There comes a point when even they become aware, however vaguely, that they’ve constructed a cardboard shack offering neither shelter nor safety. It’s when they pull out one last argument: the economy. The economy that had been struggling to gain traction has thrived under Trump. Just look at the low unemployment rate and surging stock market. What more could one want?
So I’ve been looking. I think we can all celebrate the low unemployment rate, and the resilience of an economy that has been in slow, steady expansion since 2008. The Great Recession of 2007-08 was frightening, but bipartisan legislation, the administration’s steady hand, and the hard work of a fully independent Federal Reserve, set the country on a path of recovery lasting until now. It would help if wage growth at the lower end would pick up, but the overall economy is doing well. Yay.
Has Trump contributed anything to our fundamentally healthy economy? Yes he has, but not the easy to get 4% GDP growth rate, new steel mills that never materialized, heavy industry jobs he promised, booming export market, return of off shore production, coal mining, nor any of another dozen things he promised. So what has he contributed?
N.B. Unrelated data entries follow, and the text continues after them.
(* ===== verification/DontHaveTimeout.v ===== *)
(** * Simulated DONT_HAVE responses

    packages/beetle-bitswap-next/src/client/message_queue/dont_have_timeout_manager.rs:
    the wants that were sent to a peer and wait for an answer.  Instants and
    durations are nanoseconds.  The new timeout that follows from a measured
    latency is computed with floating point numbers and is an argument here. *)
From stdpp Require Import base gmap list.
From S2P Require Import Prelude.
Local Open Scope Z_scope.

Module DontHaveTimeoutManager.
Section manager.
  Context {ids : Ids}.

Definition DONT_HAVE_TIMEOUT : Z := 5000000000.
Definition MAX_TIMEOUT : Z := 7000000000.

Record PendingWant := mkPending { cid : Cid; active : bool; sent : Z }.

(** [triggers] counts the wake-ups sent to the worker, [fired] are the calls of
    [on_dont_have_timeout]. *)
Record DontHaveTimeoutManager := mk {
  active_wants : gmap Cid PendingWant;
  want_queue : list PendingWant;
  timeout : Z;
  samples : Z;
  worker : bool;
  triggers : nat;
  fired : list (list Cid);
}.
Definition new : DontHaveTimeoutManager := mk ∅ [] DONT_HAVE_TIMEOUT 0 false 0 [].

Definition start (d : DontHaveTimeoutManager) : DontHaveTimeoutManager :=
  mk (active_wants d) (want_queue d) (timeout d) (samples d) true (triggers d) (fired d).

Definition trigger (d : DontHaveTimeoutManager) : DontHaveTimeoutManager :=
  if worker d
  then mk (active_wants d) (want_queue d) (timeout d) (samples d) true (S (triggers d)) (fired d)
  else d.

Definition set_timeout (t n : Z) (d : DontHaveTimeoutManager) : DontHaveTimeoutManager :=
  mk (active_wants d) (want_queue d) t n (worker d) (triggers d) (fired d).

(** [update_message_latency]; [t] is the timeout that follows from the average
    latency, which [calculate_timeout_from_message_latency] cuts at [MAX_TIMEOUT]. *)
Definition update_message_latency (t : Z) (d : DontHaveTimeoutManager) : DontHaveTimeoutManager :=
  let t := if bool_decide (MAX_TIMEOUT < t) then MAX_TIMEOUT else t in
  let d' := set_timeout t (samples d + 1) d in
  if bool_decide (t < timeout d) then trigger d' else d'.

(** One key of the loop of [add_pending]. *)
Definition add_pending_one (now : Z) (st : gmap Cid PendingWant * list PendingWant) (c : Cid) :
    gmap Cid PendingWant * list PendingWant :=
  let '(aw, wq) := st in
  if bool_decide (is_Some (aw !! c)) then st
  else let pw := mkPending c true now in (<[c := pw]> aw, wq ++ [pw]).

Definition add_pending (now : Z) (pending : list Cid) (d : DontHaveTimeoutManager) :
    DontHaveTimeoutManager :=
  match pending with
  | [] => d
  | _ =>
      let queue_was_empty := bool_decide (active_wants d = ∅) in
      let '(aw, wq) := foldl (add_pending_one now) (active_wants d, want_queue d) pending in
      let d := mk aw wq (timeout d) (samples d) (worker d) (triggers d) (fired d) in
      if queue_was_empty then trigger d else d
  end.

(** The flag that is cleared is the one of the entry that is removed next. *)
Definition cancel_pending (cancels : list Cid) (d : DontHaveTimeoutManager) : DontHaveTimeoutManager :=
  mk (foldl (λ aw c, delete c aw) (active_wants d) cancels) (want_queue d) (timeout d) (samples d)
     (worker d) (triggers d) (fired d).

(** The [while let Some(pw) = want_queue.pop()] loop, on the reversed queue: the
    wants that expired, the wants that stay active and the rest of the queue. *)
Fixpoint pop_expired (now timeout_ : Z) (rq : list PendingWant) (aw : gmap Cid PendingWant)
    (expired : list Cid) : list Cid * gmap Cid PendingWant * list PendingWant :=
  match rq with
  | [] => (expired, aw, [])
  | pw :: rq =>
      if active pw then
        if bool_decide (now - sent pw < timeout_) then (expired, aw, rq)
        else pop_expired now timeout_ rq (delete (cid pw) aw) (expired ++ [cid pw])
      else pop_expired now timeout_ rq aw expired
  end.

Definition check_for_timeouts (now : Z) (d : DontHaveTimeoutManager) :
    option Z * DontHaveTimeoutManager :=
  match want_queue d with
  | [] => (None, d)
  | _ =>
      let '(expired, aw, rq) := pop_expired now (timeout d) (reverse (want_queue d)) (active_wants d) [] in
      let wq := reverse rq in
      (oldest ← head wq; Some (Z.max 0 (sent oldest + timeout d - now)),
       mk aw wq (timeout d) (samples d) (worker d) (triggers d)
          (fired d ++ (if bool_decide (expired = []) then [] else [expired])))
  end.

Lemma check_eq now d :
  check_for_timeouts now d =
    let '(expired, aw, rq) := pop_expired now (timeout d) (reverse (want_queue d)) (active_wants d) [] in
    (oldest ← head (reverse rq); Some (Z.max 0 (sent oldest + timeout d - now)),
     mk aw (reverse rq) (timeout d) (samples d) (worker d) (triggers d)
        (fired d ++ (if bool_decide (expired = []) then [] else [expired]))).
Proof.
  unfold check_for_timeouts. destruct (want_queue d) as [|x l] eqn:E; [|done].
  destruct d. simpl in *. subst. by rewrite app_nil_r.
Qed.

(** ** What the check does

    The queue is filled at its end and emptied from its end, so a check looks at
    the newest want first. *)
Lemma check_drops_newest now d pw wq :
  want_queue d = wq ++ [pw] → active pw = true → now - sent pw < timeout d →
  let d' := (check_for_timeouts now d).2 in
  want_queue d' = wq ∧ active_wants d' = active_wants d ∧ fired d' = fired d.
Proof.
  intros Hq Ha Ht. rewrite check_eq, Hq, reverse_snoc. simpl. rewrite Ha, bool_decide_eq_true_2 by done. simpl.
  by rewrite reverse_involutive, app_nil_r.
Qed.

(** A want whose entry was taken off the queue that way stays active for ever, is
    never queued again and never times out, until it is cancelled. *)
Definition forgotten (c : Cid) (d : DontHaveTimeoutManager) : Prop :=
  is_Some (active_wants d !! c) ∧ Forall (λ pw, cid pw ≠ c) (want_queue d).

Lemma pop_expired_forgotten now t rq aw ex c :
  is_Some (aw !! c) → Forall (λ pw, cid pw ≠ c) rq →
  let '(ex', aw', rq') := pop_expired now t rq aw ex in
  is_Some (aw' !! c) ∧ Forall (λ pw, cid pw ≠ c) rq' ∧ (c ∈ ex' ↔ c ∈ ex).
Proof.
  revert aw ex. induction rq as [|pw rq IH]; simpl; intros aw ex Haw Hrq; [done|].
  apply Forall_cons in Hrq as [Hc Hrq]. destruct (active pw); [|by apply IH].
  case_bool_decide; [done|].
  pose proof (IH (delete (cid pw) aw) (ex ++ [cid pw])) as IH'. rewrite lookup_delete_ne in IH' by done.
  specialize (IH' Haw Hrq). destruct (pop_expired _ _ _ _ _) as [[ex' aw'] rq'].
  destruct IH' as (H1 & H2 & H3). split_and!; [done|done|]. rewrite H3. set_solver.
Qed.

Lemma forgotten_check now c d :
  forgotten c d → forgotten c (check_for_timeouts now d).2 ∧
    ∀ f, f ∈ fired (check_for_timeouts now d).2 → c ∈ f → f ∈ fired d.
Proof.
  intros [Haw Hq]. rewrite check_eq.
  pose proof (pop_expired_forgotten now (timeout d) (reverse (want_queue d)) (active_wants d) [] c Haw) as H.
  destruct (pop_expired _ _ _ _ _) as [[ex aw] rq]. destruct H as (H1 & H2 & H3); [by apply Forall_reverse|].
  simpl. split; [split; [done|by apply Forall_reverse]|].
  intros f [?|Hf]%elem_of_app; [done|]. case_bool_decide; [by apply elem_of_nil in Hf|].
  apply list_elem_of_singleton in Hf as ->. intros Hc%H3. by apply elem_of_nil in Hc.
Qed.

Lemma forgotten_add now cs c d : forgotten c d → forgotten c (add_pending now cs d).
Proof.
  assert (∀ cs aw wq, is_Some (aw !! c) → Forall (λ pw, cid pw ≠ c) wq →
    let '(aw', wq') := foldl (add_pending_one now) (aw, wq) cs in
    is_Some (aw' !! c) ∧ Forall (λ pw, cid pw ≠ c) wq') as Hf.
  { induction cs0 as [|x xs IH]; intros aw wq Haw Hwq; cbn [foldl]; [done|]. unfold add_pending_one at 2.
    case_bool_decide as Hx; [by apply IH|]. apply IH.
    - rewrite lookup_insert_is_Some. destruct (decide (x = c)) as [->|]; auto.
    - apply Forall_app. split; [done|]. apply Forall_singleton. simpl. by intros ->. }
  intros [Haw Hq]. unfold add_pending. destruct cs as [|c0 cs0]; [done|].
  specialize (Hf (c0 :: cs0) _ _ Haw Hq). destruct (foldl _ _ _) as [aw wq]. destruct Hf.
  unfold trigger. case_bool_decide; [destruct (worker _)|]; by split.
Qed.

(** A simulated DONT_HAVE is only fired for wants that waited for the timeout. *)
Lemma pop_expired_late now t rq aw ex c :
  c ∈ (pop_expired now t rq aw ex).1.1 →
  c ∈ ex ∨ ∃ pw, pw ∈ rq ∧ cid pw = c ∧ active pw = true ∧ t <= now - sent pw.
Proof.
  revert aw ex. induction rq as [|pw rq IH]; simpl; intros aw ex Hc; [by left|].
  destruct (active pw) eqn:Ha; [case_bool_decide as Hl; [by left|]|].
  - apply IH in Hc as [[?|Hx%list_elem_of_singleton]%elem_of_app|(pw' & ? & ?)].
    + by left.
    + right. subst. exists pw. split_and!; [by left|done|done|lia].
    + right. exists pw'. split; [by right|done].
  - apply IH in Hc as [?|(pw' & ? & ?)]; [by left|]. right. exists pw'. split; [by right|done].
Qed.

Lemma fired_late now d f c :
  f ∈ fired (check_for_timeouts now d).2 → f ∉ fired d → c ∈ f →
  ∃ pw, pw ∈ want_queue d ∧ cid pw = c ∧ active pw = true ∧ timeout d <= now - sent pw.
Proof.
  rewrite check_eq. intros Hf Hn Hc.
  pose proof (pop_expired_late now (timeout d) (reverse (want_queue d)) (active_wants d) [] c) as H.
  destruct (pop_expired _ _ _ _ _) as [[ex aw] rq]. simpl in *.
  apply elem_of_app in Hf as [?|Hf]; [done|]. case_bool_decide; [by apply elem_of_nil in Hf|].
  apply list_elem_of_singleton in Hf as ->. destruct (H Hc) as [Hx|(pw & Hin & ?)]; [by apply elem_of_nil in Hx|].
  exists pw. by rewrite elem_of_reverse in Hin.
Qed.

(** A cancelled want is still in the queue, with its flag set: it fires. *)
Lemma cancelled_still_fires now now' c :
  DONT_HAVE_TIMEOUT <= now' - now →
  fired (check_for_timeouts now' (cancel_pending [c] (add_pending now [c] new))).2 = [[c]].
Proof.
  intros Ht. unfold add_pending. cbn [foldl]. unfold add_pending_one. simpl.
  rewrite bool_decide_eq_false_2 by (rewrite lookup_empty; by intros []).
  rewrite bool_decide_eq_true_2 by done. rewrite check_eq. simpl. by rewrite bool_decide_eq_false_2 by lia.
Qed.
End manager.
End DontHaveTimeoutManager.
We can start with a tax cut for the wealthy and large corporations that cost the federal government nearly $30 billion in tax revenues. Small government types love the idea of starving the government of revenue, but it didn’t cut spending, just added to the deficit. Tax revenues are almost back to where they were at the end of the previous administration, which is not bad news, but neither is it good news.
Partly because of the tax cut, and partly because of “easy to win” trade wars, federal debt has continued to climb into danger territory well above the 100% of GDP range accepted by most economists. Previous large debt increases paid for wars or recovery from recession, not good things to be sure, but at least not tax cuts for the wealthy and blundering trade wars.
The deficit, which had been shrinking under the previous administration, is now roaring toward the trillion dollar mark, which is an unfathomably high number, but not unmanageable over the short run. Sadly, the current administration has not shown much interest in managing it.
Industrial production, which had been on an upward swing, is now staggering to maintain its current level. The best one can say about U.S. exports is that they were trending up until the tariff jousting; now they’re trending down. A necessary price, Trump says, that will pay dividends in the future. In the meantime, he’s single handedly demolished international trust in the United States as a dependable trading partner or military ally. Whatever future Trump envisions is not on anyone else’s radar screen.
So, yes, Trump has contributed quite a bit to our strong economy, little of it good, most of it in the form of economic junk food.
Oh, lest we forget the surging stock market, if one evens out its wild gyrations, it nearly flat.